President Obama released his proposed 2011-12 budget Feb. 14, complicating the budget issue in the public mind. Ordinary citizens will no doubt be confused by the Republicans’ seven-month funding proposal and the president’s annual budget that begins Oct. 1.

 

For now, let’s stay focused on the House Republican budget proposal.

 

Budgets are moral documents, and the moral narrative of the House Republicans is simple: Punish the poor and protect the wealthy.

 

The proposed budget cuts place low-income Americans at risk of hunger, inadequate health care and substandard education and housing. The proposed budget guards the wealthy from paying their fair share in taxes.

 

Shared sacrifice is not a House Republican value.

 

If the House Republican budget is approved, we know what will happen to low-income Americans.

 

But here is what is going to happen to America’s churches: America’s poor will face hunger and hardships. The poor will inevitably turn to churches for assistance. Churches will turn away the poor because churches aren’t prepared for the tsunami of need and don’t have a proven track record of meeting the needs of the poor.

 

Look at examples of the House Republican budget cuts for the current fiscal year:

 

·    $747.2 million from WIC. WIC is the “Special Supplemental Nutrition Program for Women, Infants and Children.” It safeguards low-income women, infants and children up to age 5 by providing nutritious foods to almost 9 million recipients each month (in FY 2008). Of the 9 million beneficiaries, 4.33 million are children, 2.22 million are infants and 2.15 million are women.

 

·    $1.1 billion from Head Start. Head Start gets children ready for school with educational, health, nutritional and other social services. During the 2008-09 fiscal year, 11.5 percent of Head Start enrollees were children with disabilities – mental retardation, hearing impairments, emotional disturbances.

 

·    $50 million from Maternal and Child Health Block Grant.

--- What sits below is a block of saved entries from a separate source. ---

(* ===== verification/PersistRewrite.v ===== *)
(** * [persistence/AOFWriter]: the background rewrite

    [AOFWriter::triggerRewrite] and [checkRewriteComplete]
    (src/persistence/AOFWriter.cpp).  [fork] gives the child a copy of the
    database; the child writes one or two commands per key to a temporary file;
    the parent goes on logging, keeps a copy of what it logs, and appends it when
    the child has ended, before the temporary file replaces the log.

    The child's memory is the copy ([Database]) in the state of the server; its
    run is the function [child_main].  The outcomes of the system calls are
    arguments. *)
From Stdlib Require Import Ascii String ZArith Lia ZifyNat ZifyBool.
From stdpp Require Import base option list strings gmap.
From S2P Require Import Prelude CStdlib CPosix CDouble CFloat NetBuffer ProtoSerializer ProtoParser NetConnection.
From S2P Require Import StoreSkiplist StoreObject StoreInterfaces StoreDatabase CmdBase CmdHash CmdZSet.
From S2P Require Import CmdTable PersistAOF.
Import RedisObject.

Module AOFRewrite.
Import AOFWriter.

(** ** The child *)

(** Score, member, score, member, ... *)
Definition flatten_zadd (l : list (bytes * double)) : list bytes :=
  mjoin ((λ '(x, s), [take 63 (CFloat.print17g s); x]) <$> l).

(** The [switch] over the type: the command that makes the value again. *)
Definition value_command (e : Env) (key : bytes) (o : RedisObject) : result (list (list bytes)) :=
  match type o with
  | STRING => mret [[lit "SET"; key; asString o]]
  | LIST =>
      l ← std_get (get_deque (data o));
      mret (if bool_decide (l = []) then [] else [lit "RPUSH" :: key :: l])
  | HASH =>
      h ← std_get (get_map (data o));
      mret (if bool_decide (h = ∅) then [] else [lit "HSET" :: key :: HashCommands.flatten (iter_map e h)])
  | SET =>
      s ← std_get (get_set (data o));
      mret (if bool_decide (s = ∅) then [] else [lit "SADD" :: key :: iter_set e s])
  | ZSET =>
      z ← std_get (get_zset (data o));
      if bool_decide (dict z = ∅) then mret []
      else
        elems ← Skiplist.rangeByRank (skiplist z) 0 (wrap_s32 (Z.of_nat (Skiplist.size (skiplist z))) - 1);
        mret [lit "ZADD" :: key :: flatten_zadd elems]
  end.

(** The body of the loop over the keys: three readings of the clock from [i] on. *)
Definition key_commands (e : Env) (i : nat) (db : DB) (key : bytes) : result (list (list bytes) * DB) :=
  '(entry, db1) ← Database.findEntry (platform e) (clk e i) db key;
  match entry with
  | None => mret ([], db1)
  | Some (o, _) =>
      cmds ← value_command e key o;
      '(remaining, db2) ← Database.ttl (clk e (i + 1)) (clk e (i + 2)) db1 key;
      mret (cmds ++ (if (0 <? remaining)%Z then [[lit "PEXPIRE"; key; to_string remaining]] else []), db2)
  end.

(** [writeRespCommand] for each command; [writes n] are the outcomes of [write] for
    the [n]-th.  An error of one is not reported to the caller. *)
Fixpoint write_commands (writes : nat → bytes → list write_call) (n : nat) (d : Disk) (cmds : list (list bytes))
    : result Disk :=
  match cmds with
  | [] => mret d
  | args :: cmds' =>
      let resp := formatRespCommand args in
      '(_, d') ← writeAll (writes n resp) d resp;
      write_commands writes (S n) d' cmds'
  end.

(** [for (const auto& key : allKeys)]: [n] commands are written so far. *)
Fixpoint keys_loop (e : Env) (writes : nat → bytes → list write_call) (keys : list bytes) (i n : nat) (db : DB)
    (d : Disk) : result Disk :=
  match keys with
  | [] => mret d
  | key :: keys' =>
      '(cmds, db') ← key_commands e i db key;
      d' ← write_commands writes n d cmds;
      keys_loop e writes keys' (i + 3) (n + length cmds) db' d'
  end.

(** What the child meets: whether [open] succeeds, its clock and traversal orders,
    the outcomes of [write]. *)
Record ChildWorld := mkChildWorld {
  ch_open : bool;
  ch_env : Env;
  ch_writes : nat → bytes → list write_call
}.

(** The exit status and the temporary file, which [open] truncates. *)
Definition child_main (w : ChildWorld) (db : DB) : result (Z * option Disk) :=
  if negb (ch_open w) then mret (1%Z, None)
  else
    '(allKeys, db1) ← Database.keys db;
    d ← keys_loop (ch_env w) (ch_writes w) allKeys 0 0 db1 (mkDisk [] 0);
    mret (0%Z, Some (fsync d)).

(** ** The parent *)

(** [pid] is what [fork] returned to the parent; [child] is the memory of the
    child process, if there is one. *)
Definition triggerRewrite (pid : Z) (w : AOFWriter) (db : DB) (child : option DB) : AOFWriter * option DB :=
  if isRewriting_ w then (w, child)
  else if (pid <? 0)%Z then (mkWriter (fd_ w) (policy_ w) (lastFsync_ w) (rewriteChildPid_ w) false [], child)
  else (mkWriter (fd_ w) (policy_ w) (lastFsync_ w) pid true [], Some db).

(** How [waitpid] finds the child: running, ended by itself, or otherwise. *)
Inductive wait_outcome := Running | Ended (w : ChildWorld) | Killed.

(** What the parent meets when the child has ended. *)
Record Completion := mkCompletion {
  cp_wait : wait_outcome;
  cp_open : bool;
  cp_writes : nat → bytes → list write_call;
  cp_rename : bool;
  cp_reopen : Z
}.

Fixpoint append_buffer (writes : nat → bytes → list write_call) (n : nat) (d : Disk) (buf : list bytes)
    : result Disk :=
  match buf with
  | [] => mret d
  | entry :: buf' => '(_, d') ← writeAll (writes n entry) d entry; append_buffer writes (S n) d' buf'
  end.

(** Status 0: the buffer is appended, the file replaces the log and is opened. *)
Definition finish_rewrite (c : Completion) (temp : Disk) (w : AOFWriter) (d : Disk) : result (Z * Disk) :=
  if cp_open c then
    temp1 ← append_buffer (cp_writes c) 0 temp (rewriteBuffer_ w);
    if cp_rename c then mret (cp_reopen c, fsync temp1) else mret (fd_ w, d)
  else mret (fd_ w, d).

(** The writer, the log, and the child that is still there. *)
Definition checkRewriteComplete (c : Completion) (child : option DB) (w : AOFWriter) (d : Disk)
    : result (AOFWriter * Disk * option DB) :=
  if (rewriteChildPid_ w <? 0)%Z then mret (w, d, child)
  else
    match cp_wait c with
    | Running => mret (w, d, child)
    | o =>
        '(fd, d') ←
          match o, child with
          | Ended cw, Some db =>
              match child_main cw db with
              | Ok (0%Z, Some temp) => finish_rewrite c temp w d
              | Fault OutOfFuel => Fault OutOfFuel
              | _ => mret (fd_ w, d)
              end
          | _, _ => mret (fd_ w, d)
          end;
        mret (mkWriter fd (policy_ w) (lastFsync_ w) (-1) false [], d', None)
    end.

(** The descriptors of the same function: [tmpFd] is the temporary file, opened
    when [cp_open] holds. *)
Definition checkRewriteComplete_fds (tmpFd : Z) (c : Completion) (child : option DB) (w : AOFWriter) (fds : Fds)
    : result Fds :=
  if (rewriteChildPid_ w <? 0)%Z then mret fds
  else
    match cp_wait c, child with
    | Ended cw, Some db =>
        match child_main cw db with
        | Ok (0%Z, Some _) =>
            if cp_open c then
              fds1 ← closeFd tmpFd (openFd tmpFd fds);
              if cp_rename c then fds2 ← closeFd (fd_ w) fds1; mret (openFd (cp_reopen c) fds2) else mret fds1
            else mret fds
        | _ => mret fds
        end
    | _, _ => mret fds
    end.

(** The log's descriptor is closed before it is opened again, and nothing else
    stays open or is closed. *)
Definition rewrite_fds_ok (tmpFd : Z) (c : Completion) (w : AOFWriter) (fds : Fds) : Prop :=
  fresh_fd tmpFd fds ∧ fresh_fd (cp_reopen c) (fds ∖ list_to_set (log_fds w)).

Lemma checkRewriteComplete_fds_ok tmpFd c child w d fds w' d' child' :
  list_to_set (log_fds w) ⊆ fds → rewrite_fds_ok tmpFd c w fds → checkRewriteComplete c child w d = Ok (w', d', child') →
  log_fds w' = log_fds w ∧ checkRewriteComplete_fds tmpFd c child w fds = Ok fds ∨
  Forall (λ fd, (fd ∉ fds ∖ list_to_set (log_fds w)) ∧ (0 ≤ fd)%Z) (log_fds w') ∧
  checkRewriteComplete_fds tmpFd c child w fds = Ok (list_to_set (log_fds w') ∪ fds ∖ list_to_set (log_fds w)).
Proof.
  intros Hsub [Htmp Hre] H. unfold checkRewriteComplete in H. unfold checkRewriteComplete_fds.
  destruct (_ <? 0)%Z; [injection H as <- <- <-; by left|]. destruct (cp_wait c) as [|cw|]; [injection H as <- <- <-; by left| |].
  2: { injection H as <- <- <-. by left. }
  destruct child as [db|]; [|injection H as <- <- <-; by left].
  destruct (child_main cw db) as [[[|?|?] [temp|]]|[]]; try discriminate H; try (injection H as <- <- <-; by left).
  unfold finish_rewrite in H. destruct (cp_open c); [|injection H as <- <- <-; by left].
  rewrite open_close, bind_ok by done. inv_bind. destruct r as [fd d2]. inv_bind. injection H as <- <- <-.
  destruct (cp_rename c); [|injection E as <- <-; by left]. injection E as <- <-. right.
  assert (Hclose : closeFd (fd_ w) fds = Ok (fds ∖ list_to_set (log_fds w))).
  { unfold log_fds, isEnabled in *. destruct (Z.leb_spec 0 (fd_ w)).
    - rewrite closeFd_ok; [f_equal; set_solver|done|set_solver].
    - rewrite closeFd_neg by done. f_equal. set_solver. }
  rewrite Hclose, bind_ok. set (w' := mkWriter _ _ _ _ _ _).
  change (log_fds w') with (if (0 <=? cp_reopen c)%Z then [cp_reopen c] else []). destruct (Z.leb_spec 0 (cp_reopen c)).
  - rewrite openFd_pos by done. split; [constructor; [auto|done]|]. unfold mret, result_ret. f_equal. set_solver.
  - rewrite openFd_neg by done. split; [done|]. unfold mret, result_ret. f_equal. set_solver.
Qed.

(** ** Termination *)

(** Whatever the outcomes of [write], as long as its loops end. *)
Definition writes_end (writes : nat → bytes → list write_call) : Prop :=
  ∀ n buf, ends (writes n buf) (length buf) = true.

Lemma write_commands_ends writes n d cmds : writes_end writes → write_commands writes n d cmds ⇓ λ _, True.
Proof.
  intros Hw. revert n d. induction cmds as [|args cmds IH]; intros n d; cbn [write_commands]; [done|].
  run_with writeAll_ends; [apply Hw|]. intros [calls d'] _. apply IH.
Qed.

Lemma append_buffer_ends writes n d buf : writes_end writes → append_buffer writes n d buf ⇓ λ _, True.
Proof.
  intros Hw. revert n d. induction buf as [|x buf IH]; intros n d; cbn [append_buffer]; [done|].
  run_with writeAll_ends; [apply Hw|]. intros [calls d'] _. apply IH.
Qed.

Lemma value_command_total e key o : RedisObject.wf o → value_command e key o ⇓ λ _, True.
Proof.
  intros Ho. destruct o as [[] [] []]; try done; cbn [value_command type data std_get get_deque get_map get_set get_zset].
  unfold RedisObject.wf in Ho. cbn in Ho. destruct Ho as [l Hl]. rewrite bind_ok.
  case_bool_decide; [done|]. run_with Skiplist.rangeByRank_any; [exact Hl|]. by intros.
Qed.

(** The commands for one key, and the database after it. *)
Lemma key_commands_total e i db key :
  Database.wf db → keyspace_ok (Database.view db) →
  key_commands e i db key ⇓ λ '(_, db'), Database.wf db' ∧ keyspace_ok (Database.view db').
Proof.
  intros Hwf Hks. unfold key_commands. run_with Database.findEntry_ok; [done|]. intros [r db1] [-> [[Hwf1 Hv1] _]].
  assert (Hks1 : keyspace_ok (Database.view db1)) by (rewrite Hv1; by apply keyspace_ok_purge).
  destruct (Database.live _ _ !! key) as [[o dl]|] eqn:Ho; [|by apply returns_ok].
  run_with value_command_total; [|intros cmds _].
  { apply map_lookup_filter_Some in Ho as [Ho _]. apply (Hks key _ Ho). }
  run_with (Database.ttl_ok Database.linux64); [done|]. intros [left db2] (_ & [Hwf2 Hv2] & _). apply returns_ok. split; [done|].
  rewrite Hv2. by apply keyspace_ok_purge.
Qed.

Lemma keys_loop_total e writes keys i n db d :
  writes_end writes → Database.wf db → keyspace_ok (Database.view db) →
  keys_loop e writes keys i n db d ⇓ λ _, True.
Proof.
  intros Hw. revert i n db d. induction keys as [|key keys IH]; intros i n db d Hwf Hks; cbn [keys_loop]; [done|].
  run_with key_commands_total; [done|done|]. intros [cmds db'] [Hwf' Hks'].
  run_with write_commands_ends; [done|]. intros d' _. by apply IH.
Qed.

Lemma child_main_total w db :
  writes_end (ch_writes w) → Database.wf db → keyspace_ok (Database.view db) → child_main w db ⇓ λ _, True.
Proof.
  intros Hw Hwf Hks. unfold child_main. destruct (negb _); [done|].
  run_with (Database.keys_ok Database.linux64); [done|]. intros [ks db1] (_ & _ & [[Hwf1 Hv1] _]).
  run_with keys_loop_total; [done|done|by rewrite Hv1|]. by intros.
Qed.

(** The outcomes of the system calls while a rewrite is completed. *)
Definition completion_ok (c : Completion) : Prop :=
  writes_end (cp_writes c) ∧ ∀ w, cp_wait c = Ended w → writes_end (ch_writes w).

Definition child_ok (child : option DB) : Prop :=
  ∀ db, child = Some db → Database.wf db ∧ keyspace_ok (Database.view db).

Lemma checkRewriteComplete_total c child w d :
  completion_ok c → child_ok child →
  checkRewriteComplete c child w d ⇓ λ '(_, _, child'), child' = child ∨ child' = None.
Proof.
  intros [Hc Hcw] Hch. unfold checkRewriteComplete. destruct (_ <? 0)%Z; [by left|].
  assert (Hfin : ∀ temp, finish_rewrite c temp w d ⇓ λ _, True).
  { intros temp. unfold finish_rewrite. destruct (cp_open c); [|done].
    run_with append_buffer_ends; [done|]. intros d' _. by destruct (cp_rename c). }
  destruct (cp_wait c) as [|cw|] eqn:Hwait; [by left| |cbn; by right].
  destruct child as [db|]; [|cbn; by right]. destruct (Hch db eq_refl) as [Hwf Hks].
  pose proof (child_main_total cw db (Hcw _ eq_refl) Hwf Hks) as Hm.
  eapply (returns_bind _ _ (λ _, True)); [|intros [fd d'] _; apply returns_ok; by right].
  destruct (child_main cw db) as [[[|?|?] [temp|]]|]; try done.
Qed.

End AOFRewrite.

MCHB helps immunize children against diseases, reduce infant mortality and provide mothers with access to prenatal care.

 

·    $110 million from Teenage Pregnancy Prevention Community Grants.

 

·    $49.3 million from Mentoring Children of Prisoners.

 

·    $390 million from the Low Income Home Energy Assistance Program. LIHEAP helps “those with the lowest incomes that pay a high proportion of household income for home energy, primarily in meeting their immediate home energy needs.” LIHEAP helps keep granny from freezing.

 

Of course, this short list doesn’t include severe cuts to any number of other domestic programs that benefit all Americans – $557 million from a program that ensures safe drinking water and $100 million from the FEMA Emergency Food and Shelter program. And of course, public education takes a beating.

 

Consider also the $687 million cut to the Food for Peace program, $315 million for the Millennium Challenge Corporation and $783.5 million for Global Health and Child Survival.

 

Now, what exactly does this mean for churches?

 

On the domestic front, when the poor don’t have enough money for food or heat, they will turn to churches for assistance. Churches will turn away the poor because churches have neither the financial resources nor infrastructure to make up the budget cuts.

 

Examine your own church budget. What percentage of your church budget is allocated to food, heating assistance and medical care programs for the poor? How much money does your church spend on preventing teenage pregnancy or mentoring children whose parents are in prison?

 

Are any of these items even in your church budget? Is your church even going to make its budget this year?

 

And that annual Thanksgiving box with packets of beans and rice, sacks of sugar and flour, cans of soup and fish, and containers of cereal and pasta – do you really think those items last all year?

 

On the foreign aid front, how far do you think those pennies for the world hunger offering will go to replace the $687 million cut in the Food for Peace program? Did your church even take up a world hunger offering?

 

What EthicsDaily.com editorials said would happen is happening: American politicians protect the richest citizens instead of listening to the biblical imperative to protect the poor – in no small measure because goodwill faith leaders avoid the topic of faith and taxes.

 

Almost a year ago, Virginia pastor and EthicsDaily.com columnist Chuck Warnock asked, “Think churches can feed America’s poor?”

 

We’re about to see the painful answer in real time unless God’s people seek justice in the public square.

 

Robert Parham is executive editor of EthicsDaily.com and executive director of its parent organization, the Baptist Center for Ethics.